We also split the game into two halves, not from a financial perspective, but by doing so the revenues from part one helped to fund part two. So you do need to scrabble around to fund an adventure game because it's an expensive genre and in many ways we look at other genres that have a repetitive gameplay mechanic that drives the whole thing and in many ways wish we'd be writing games like that because they would be so much cheaper, and frankly so much easier to write, but then adventures are wonderful and we have a very specific audience but it is much more challenging to fund an adventure game than it would be in other genres certainly.

C3: Obviously you were very successful with the campaign for Serpent's Curse, so would you use Kickstarter again and, if so, what lessons did you take away from that specific campaign?

CC: Well, I'm quite proud of our Kickstarter campaign. We delivered a game that people were very pleased with. We delivered (admittedly some of them were quite late) everything we promised we would. We were honest, we told people as much as it was feasible to do under circumstances because obviously we didn't want to spoil. The one thing about dealing with a large community is what you mustn't do is change your mind. So, we only announced things when we were absolutely clear we would go down that route. So sometimes we had to hold things back but broadly I feel that we were pretty honest and people really appreciated that.

Image for Interview | Revolution’s 25th Anniversary Special with Charles Cecil

One of the mistakes that we made was that we promised the game would be DRM free, which is fine, and we worked with Koch Media who were absolutely fantastic and it produced our Kickstarter rewards and sent them out and also published Broken Sword 5 at retail. For us, and for it, it was a great partnership, but we reached the point where it phoned up and said "Look, we've got the retail version, which requires a Steam key. If you want to ensure that the Kickstarter versions go out at the same time, or earlier, you have to give us the master now or we can use the Steam master."

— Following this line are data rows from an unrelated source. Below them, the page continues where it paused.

(** * Zylo: the lexer scaffold, the memory tracker and the console entry point

    A shallow embedding of the C++ sources of the Zylo interpreter front-end
    (lexer.hxx, lexer.cxx, memory.hxx, terminal.cxx, main.cxx) together with
    the properties that its specification states about them.

    Conventions of the embedding:
    - a [std::string] is a [list ascii], one [ascii] per [char];
    - a [size_t] is a [Z] reduced modulo [2 ^ size_t_bits] after every
      arithmetic operation;
    - an [int] that counts up from 0 is a [nat] that is checked against
      [INT_MAX] before every increment; a function in which such an
      increment can overflow returns a [behaviour], [Undefined] when it
      does;
    - a function that mutates a reference argument returns the new value
      of the argument, next to its result when it has one;
    - a function that may throw returns a [cxx_result];
    - a function with effects on the console is a computation in [IO];
    - what the headers declare and no source file defines ([tokenize], the
      constructor, [clear] and [pointers_count] of [Memory]) is modelled from
      the specification and marked so. *)

From Stdlib Require Import ZArith String Ascii List Bool Lia.
From Equations Require Import Equations.
From Equations.Prop Require Import Logic.
Import ListNotations.

Set Implicit Arguments.

(* ===================================================================== *)
(** * Part I: definitions                                                 *)
(* ===================================================================== *)

(** ** The C++ platform *)

(** What the C++ standard leaves to the implementation and the code relies
    on: whether plain [char] is signed, the width of [size_t] and the width
    of [int]. *)
Record platform : Type := Platform {
  char_is_signed : bool;
  size_t_bits : positive;
  int_bits : positive
}.

(** The 64-bit Windows target that terminal.cxx addresses. *)
Definition win64 : platform :=
  {| char_is_signed := true; size_t_bits := 64; int_bits := 32 |}.

(** The largest [int]. *)
Definition INT_MAX (pf : platform) : Z :=
  (2 ^ (Z.pos (int_bits pf) - 1) - 1)%Z.

(** ** Characters and strings *)

Definition std_string : Type := list ascii.

(** A string literal of the source. *)
Definition lit (s : string) : std_string := list_ascii_of_string s.

Definition NUL : ascii := "000"%char.
Definition TAB : ascii := "009"%char.
Definition NEWLINE : ascii := "010"%char.
Definition CR : ascii := "013"%char.
Definition DQUOTE : ascii := "034"%char.
Definition BACKSLASH : ascii := "092"%char.

(** The code unit of a character, 0..255. *)
Definition ord (c : ascii) : Z := Z.of_N (N_of_ascii c).

(** Integral promotion of a [char] to [int]. *)
Definition char_to_int (pf : platform) (c : ascii) : Z :=
  if char_is_signed pf && (128 <=? ord c)%Z then (ord c - 256)%Z else ord c.

Definition size_t_wrap (pf : platform) (z : Z) : Z :=
  (z mod 2 ^ Z.pos (size_t_bits pf))%Z.

(** Exceptions of the standard library that the code can raise. *)
Inductive cxx_exception : Type :=
| out_of_range.

Inductive cxx_result (A : Type) : Type :=
| Returned (a : A)
| Thrown (e : cxx_exception).
Arguments Returned {A} a.
Arguments Thrown {A} e.

(** The outcome of code in which a signed integer can overflow: its
    result, or undefined behaviour. *)
Inductive behaviour (A : Type) : Type :=
| Defined (a : A)
| Undefined.
Arguments Defined {A} a.
Arguments Undefined {A}.

(** One call after another: the second runs on the result of the first. *)
Definition and_then (A B : Type) (m : behaviour A) (f : A -> behaviour B)
    : behaviour B :=
  match m with
  | Defined a => f a
  | Undefined => Undefined
  end.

I remember the phone conversation, and I knew I was between a rock and a hard place, and I said let's go with the Steam version, and I kind of knew there would be some problems. What happened when the game came out was that a small proportion of people went absolutely ballistic because we promised a DRM free version and this was Steam. It was quite clear that what we promised was different to what we actually delivered. So, I got together with the team - and this was a classic case of 'don't reply straight away, don't reply until you're absolutely clear on what your position is' and it was quite clear that actually these people had every justification for objecting, so what we decided to do was to print some DRM free discs and offer anybody who wanted one a DRM free disc and the wonderful thing is if you address these things pretty quickly, and as long as you cancel them out, then you can turn the people who are the most negative into people who are incredibly positive because you are responding directly to their concerns, so while we had to be careful on what we promised, once we did promise then we were able to ensure that we delivered on it and I'm quite proud of that.

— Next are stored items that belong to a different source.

(** X4: with no interface object and a device that cannot be reached
    in the three attempts of [_ensure_connected], [send_message] gives
    up: it returns False after waits of 2 and 4 seconds and [sendText]
    is never called. *)
Theorem send_message_unreachable (s : state) (message : pystr) (to_id : pyval) :
  tcp_interface s = None ->
  (forall i, i < 3 -> attempt_fails s i = true) ->
  result (Tcp.send_message message to_id s) = false
  /\ sent_texts (events (Tcp.send_message message to_id s)) = []
  /\ backoff_waits (events (Tcp.send_message message to_id s)) = [2%Q; 4%Q].
Proof.
  intros Hi Hfail.
  assert (Hc : connect_view (Tcp.connect_loop 2 2%Q (seq 0 3) s)
               = (map (Tcp.current_delay 2%Q) (seq 0 (Nat.min 3 (3 - 1))), 3 <? 3)).
  { apply connect_loop_spec; [reflexivity | exact Hfail | lia | lia]. }
  assert (He : Tcp._ensure_connected 2 s = Tcp.connect_loop 2 2%Q (seq 0 3) s).
  { unfold Tcp._ensure_connected, bind, get, Tcp.interface_alive. rewrite Hi.
    unfold Tcp.connect. change (Z.to_nat (2 + 1)) with 3.
    destruct (Tcp.connect_loop 2 2%Q (seq 0 3) s) as [[b s'] ev]. reflexivity. }
  destruct (Tcp.connect_loop 2 2%Q (seq 0 3) s) as [[b s'] ev] eqn:E.
  unfold connect_view in Hc. cbn [events result fst snd] in Hc.
  injection Hc as Hw Hb. subst b. change (3 <? 3) with false in *.
  assert (Erun : Tcp.send_message message to_id s = (false, s', ev)).
  { unfold Tcp.send_message, bind. rewrite He. cbn [negb ret]. rewrite app_nil_r.
    reflexivity. }
  rewrite Erun. cbn [events result fst snd]. repeat split.
  - exact (ensure_connected_no_send _ _ He).
  - exact Hw.
Qed.

(** Nothing connected, nothing answering. *)
Lemma send_message_unreachable_witness :
  tcp_interface st0 = None
  /\ (forall i, i < 3 -> attempt_fails st0 i = true)
  /\ result (Tcp.send_message (py "hello") PNone st0) = false
  /\ sent_texts (events (Tcp.send_message (py "hello") PNone st0)) = []
  /\ backoff_waits (events (Tcp.send_message (py "hello") PNone st0)) = [2%Q; 4%Q].
Proof.
  assert (Hfail : forall i, i < 3 -> attempt_fails st0 i = true)
    by (intros [|i] _; reflexivity).
  split; [reflexivity|]. split; [exact Hfail|].
  apply (@send_message_unreachable st0 (py "hello") PNone); [reflexivity | exact Hfail].
Defined.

Our Kickstarter wrap video has some interviews with about seven or eight people, admittedly they were the seven or eight people who responded to our questionnaire so they were likely to be people who were happy, but it's humbling that our campaign and our games mean so much to those people. One of the extraordinary things about dealing directly with our audience is that we get to hear back from them on their memories and what the games meant to them and we receive the most extraordinary communications.

Just a month or so ago I was with a young man who came to hear me speak at PC Gamer Weekender and he talked about the fact he played Broken Sword with his father, his father died two years ago, and how much it meant to him. Likewise, a young man wrote to us and said that the Kickstarter campaign reminded him of his relationship with his grandmother because they used to play the game together. She took him into a games shop when he was very young and they bought Broken Sword and they played the game together and he'd run home from school. Stefano [Petrullo - owner of Renaissance PR], the first thing he did with his fiancée when they first met was play Broken Sword together, so I'm very proud for the medium, and indeed the games that we've written as a team, because clearly to a lot of people they mean an awful lot and there's very little better than being able to say that.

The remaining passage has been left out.